Canada’s investment climate also does not stack up to that of our competitors. The gross fixed capital formation (a broad measure of investment) puts Canada in the bottom 25% among the 38 countries that are members of the OECD. 


To explain poor Canadian investment, the government has set the tone with restrictions and policy uncertainty that especially hurts the mining and energy sectors. 


Since 2017, Canada has also lost its business tax advantage which has made Canada less attractive for investment. The international financial community views Canadian national, provincial and consumer debts as too high, making businesses and taxpayers vulnerable to high-interest rates. Even for a Christmas gesture, carbon tax relief could have been expanded as a mini-step towards fiscal sanity.
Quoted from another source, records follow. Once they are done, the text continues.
(** C4 as stated fails: after the call the caller's [tasks] array is in
    ranked order, no longer in the order it was passed in, and the caller's
    events array holds the two committed placements. *)
Lemma caller_arrays_are_mutated :
  let out := scheduleAllTasks 0 (frozenAt mondayAfternoon)
               (officeSettings weekdays 15) twoTasks in
  tasksArray twoTasks = [plainTask "B" low 30; plainTask "A" high 30]
  /\ tasksArray (snd out) = [plainTask "A" high 30; plainTask "B" low 30]
  /\ existingEvents twoTasks = []
  /\ existingEvents (snd out)
     = [taskEvent (plainTask "A" high 30)
          (monday + 33 * msPerHour) (monday + 33 * msPerHour + 30 * msPerMinute);
        taskEvent (plainTask "B" low 30)
          (monday + 13 * msPerHour) (monday + 13 * msPerHour + 30 * msPerMinute)].
Proof. vm_compute. repeat split. Qed.

(** C4 (amended): [scheduleAllTasks] works on the caller's arrays themselves.
    After the call the [tasks] array holds the same tasks as before,
    rearranged into the order [prioritizeTasks] returned, and the events array
    holds its former elements in their former order followed by one event per
    committed placement, in commit order; nothing is removed from either. *)
Theorem scheduleAllTasks_store_effect tz clock settings w :
  let out := scheduleAllTasks tz clock settings w in
  tasksArray (snd out) = fst (prioritizeTasks clock w)
  /\ Permutation (tasksArray w) (tasksArray (snd out))
  /\ exists added,
       existingEvents (snd out) = existingEvents w ++ added
       /\ map (fun e => (CalendarEvent.taskId e, CalendarEvent.start e,
                         CalendarEvent.end_ e)) added
          = map (fun p => (Some (ScheduledTask.taskId p), ScheduledTask.start p,
                           ScheduledTask.end_ p))
              (SchedulingResult.scheduledTasks (fst out)).
Proof.
  intros out. subst out.
  destruct (scheduleAllTasks_pass tz clock settings w)
    as (outs & Hmap & Hres & Hpass & Htasks).
  rewrite Htasks. split; [reflexivity|].
  split; [apply prioritizeTasks_Permutation|].
  exists (flat_map eventOf outs). split; [now apply Pass_events in Hpass|].
  rewrite Hres. apply outcomes_events.
Qed.

(** ** The buffer between two placements of one pass *)

Lemma paddedClear_incl settings pool events events' q :
  incl events' events ->
  paddedClear settings pool events q -> paddedClear settings pool events' q.
Proof.
  intros Hincl (t & Ht & Hq & Hno). exists t. repeat split; auto.
Qed.

Lemma Pass_padded tz settings pool events outs events' :
  Pass tz settings events outs events' ->
  (forall task, In task (map fst outs) -> In task pool) ->
  Forall (paddedClear settings pool events) (flat_map placementOf outs)
  /\ ForallOrdPairs (keepsClear settings pool) (flat_map placementOf outs).
Proof.
  intros Hpass. induction Hpass as [|events task a outs events' Hspec _ IH];
    intros Hpool; [split; constructor|].
  assert (Hrest : forall t, In t (map fst outs) -> In t pool)
    by (intros t Ht; apply Hpool; now right).
  specialize (IH Hrest). destruct IH as [IHall IHpairs].
  inversion Hspec as [Hd Ha | sg ws we Hd Hnone Ha | slot ws we Hd Hin Ha];
    subst a; cbn [flat_map placementOf eventOf fst snd app] in *;
    rewrite ?app_nil_r in IHall; try (split; assumption).
  apply findAvailableSlots_clear in Hin. destruct Hin as [Hend Hclear].
  rewrite findConflicts_nil in Hclear.
  assert (Htask : In task pool) by (apply Hpool; now left).
  split.
  - constructor.
    + exists task. simpl. auto.
    + eapply Forall_impl; [|exact IHall]. intros q.
      apply paddedClear_incl. intros e He. apply in_or_app. now left.
  - constructor; [|assumption].
    eapply Forall_impl; [|exact IHall]. intros q Hq.
    exists task. simpl. repeat split; auto.
    revert Hq. apply paddedClear_incl.
    intros e He. apply in_or_app. now right.
Qed.

Lemma ForallOrdPairs_impl {A} (R R' : A -> A -> Prop) (l : list A) :
  (forall a b, R a b -> R' a b) -> ForallOrdPairs R l -> ForallOrdPairs R' l.
Proof.
  intros Himpl. induction 1 as [|a l Ha _ IH]; constructor; [|assumption].
  eapply Forall_impl; [|exact Ha]. auto.
Qed.

(** C9 as stated fails: on a Monday at 13:00 the high-priority task, ranked
    first, is committed to Tuesday 09:00, and the low-priority task, second,
    is then committed to Monday 13:00, twenty hours BEFORE the first. *)
Lemma second_task_placed_before_first :
  let result := fst (scheduleAllTasks 0 (frozenAt mondayAfternoon)
                       (officeSettings weekdays 15) twoTasks) in
  map (fun p => (ScheduledTask.taskId p, ScheduledTask.start p))
    (SchedulingResult.scheduledTasks result)
  = [("A", monday + 33 * msPerHour); ("B", monday + 13 * msPerHour)]
  /\ ~ (monday + 33 * msPerHour + 45 * msPerMinute <= monday + 13 * msPerHour).
Proof.
  split; [vm_compute; reflexivity | unfold monday, msPerHour, msPerMinute; lia].
Qed.

(** The buffer pads a candidate at its end only: a task created at 13:01 is
    committed to 13:31, one minute after the end of the 13:00-13:30 placement
    and 31 minutes after its start. *)
Lemma second_task_31_minutes_after_first :
  let later := Task.mk "B" "B" low 30 None (mondayAfternoon + msPerMinute) None true in
  let result := fst (scheduleAllTasks 0 (frozenAt mondayAfternoon)
                       (officeSettings weekdays 15)
                       (mkWorld [] [plainTask "A" low 30; later] 0)) in
  map (fun p => (ScheduledTask.taskId p, ScheduledTask.start p))
    (SchedulingResult.scheduledTasks result)
  = [("A", mondayAfternoon); ("B", mondayAfternoon + 31 * msPerMinute)].
Proof. vm_compute. reflexivity. Qed.

(** C9 (amended): with a buffer of 15 minutes and tasks of 30 minutes, when
    exactly two tasks are placed, the second committed start is either more
    than 30 minutes after the first committed start (it lies after the end of
    the first placement) or more than 45 minutes before it (the second
    placement and its buffer end before the first starts). *)
Theorem second_placement_clear_of_first tz clock settings w first second :
  CalendarSettings.bufferTime settings = 15 ->
  (forall task, In task (tasksArray w) -> Task.estimatedDuration task = 30) ->
  SchedulingResult.scheduledTasks (fst (scheduleAllTasks tz clock settings w))
  = [first; second] ->
  ScheduledTask.start first + 30 * msPerMinute < ScheduledTask.start second
  \/ ScheduledTask.start second + 45 * msPerMinute < ScheduledTask.start first.
Proof.
  intros Hbuf Hdur Hplaced.
  destruct (scheduleAllTasks_pass tz clock settings w)
    as (outs & Hmap & Hres & Hpass & _).
  rewrite Hres in Hplaced. cbn [SchedulingResult.scheduledTasks] in Hplaced.
  destruct (Pass_padded tz settings (tasksArray w) _ _ _ Hpass) as [_ Hpairs].
  { intros task Hin. rewrite Hmap in Hin. apply filter_In in Hin.
    eapply Permutation_in; [symmetry; apply prioritizeTasks_Permutation|].
    exact (proj1 Hin). }
  rewrite Hplaced in Hpairs.
  inversion Hpairs as [|a l Hfirst _]; subst.
  inversion Hfirst as [|b l' Hsecond _]; subst.
  destruct Hsecond as (tp & Htp & Hend & tq & Htq & _ & Hno).
  specialize (Hno _ (or_introl eq_refl)).
  rewrite Hbuf, (Hdur tq Htq) in Hno. rewrite (Hdur tp Htp) in Hend.
  apply not_true_iff_false in Hno.
  unfold addMinutes, msPerMinute in *.
  rewrite conflictsWith_closed in Hno by (simpl; lia).
  simpl in Hno. lia.
Qed.

Lemma second_placement_clear_of_first_witness :
  ScheduledTask.start
    (ScheduledTask.mk "A" (monday + 33 * msPerHour)
       (monday + 33 * msPerHour + 30 * msPerMinute) (90 # 100))
  + 30 * msPerMinute
  < ScheduledTask.start
      (ScheduledTask.mk "B" (monday + 13 * msPerHour)
         (monday + 13 * msPerHour + 30 * msPerMinute) (7 # 10))
  \/ ScheduledTask.start
       (ScheduledTask.mk "B" (monday + 13 * msPerHour)
          (monday + 13 * msPerHour + 30 * msPerMinute) (7 # 10))
     + 45 * msPerMinute
     < ScheduledTask.start
         (ScheduledTask.mk "A" (monday + 33 * msPerHour)
            (monday + 33 * msPerHour + 30 * msPerMinute) (90 # 100)).
Proof.
  apply (second_placement_clear_of_first 0 (frozenAt mondayAfternoon)
           (officeSettings weekdays 15) twoTasks).
  - reflexivity.
  - intros task [<-|[<-|[]]]; reflexivity.
  - vm_compute. reflexivity.
Defined.

(** ** Determinism under a frozen clock *)

Lemma agree_ret {A} (a : A) : agree (ret a) (ret a).
Proof. intros w1 w2 H. split; [reflexivity | exact H]. Qed.

Lemma agree_bind {A B} (c1 c2 : M A) (k1 k2 : A -> M B) :
  agree c1 c2 -> (forall a, agree (k1 a) (k2 a)) ->
  agree (bind c1 k1) (bind c2 k2).
Proof.
  intros Hc Hk w1 w2 Hw. unfold bind.
  destruct (Hc w1 w2 Hw) as [Hval Hstore].
  destruct (c1 w1) as [a1 w1'], (c2 w2) as [a2 w2']. simpl in *. subst a2.
  now apply Hk.
Qed.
Canada appears less economically stable. We should be embarrassed. 


In 2022, Canada's 'household debt, loans, and debt securities' as a proportion of the country's GDP was the highest in the G7. Canada’s indebtedness was equivalent to 102% of its GDP; the United Kingdom was 83%; the US was 74%; Japan 68%, France 66% and Germany 55%.


Another measure is Canada's excessive price-to-income ratio or the median price paid for property compared to average disposable income.  In the middle of this year, Canada’s ratio was 9.6, which is more than double the US ratio of 4.2. 


To pile it on, irresponsible government deficits, both federal and provincial, hobble the economy with debt service costs for generations to come. This was predicted in 2021 when the OECD said Canada would be the worst-performing economy for the next decade and three decades thereafter. 


Are voters listening? These numbers matter to our lives.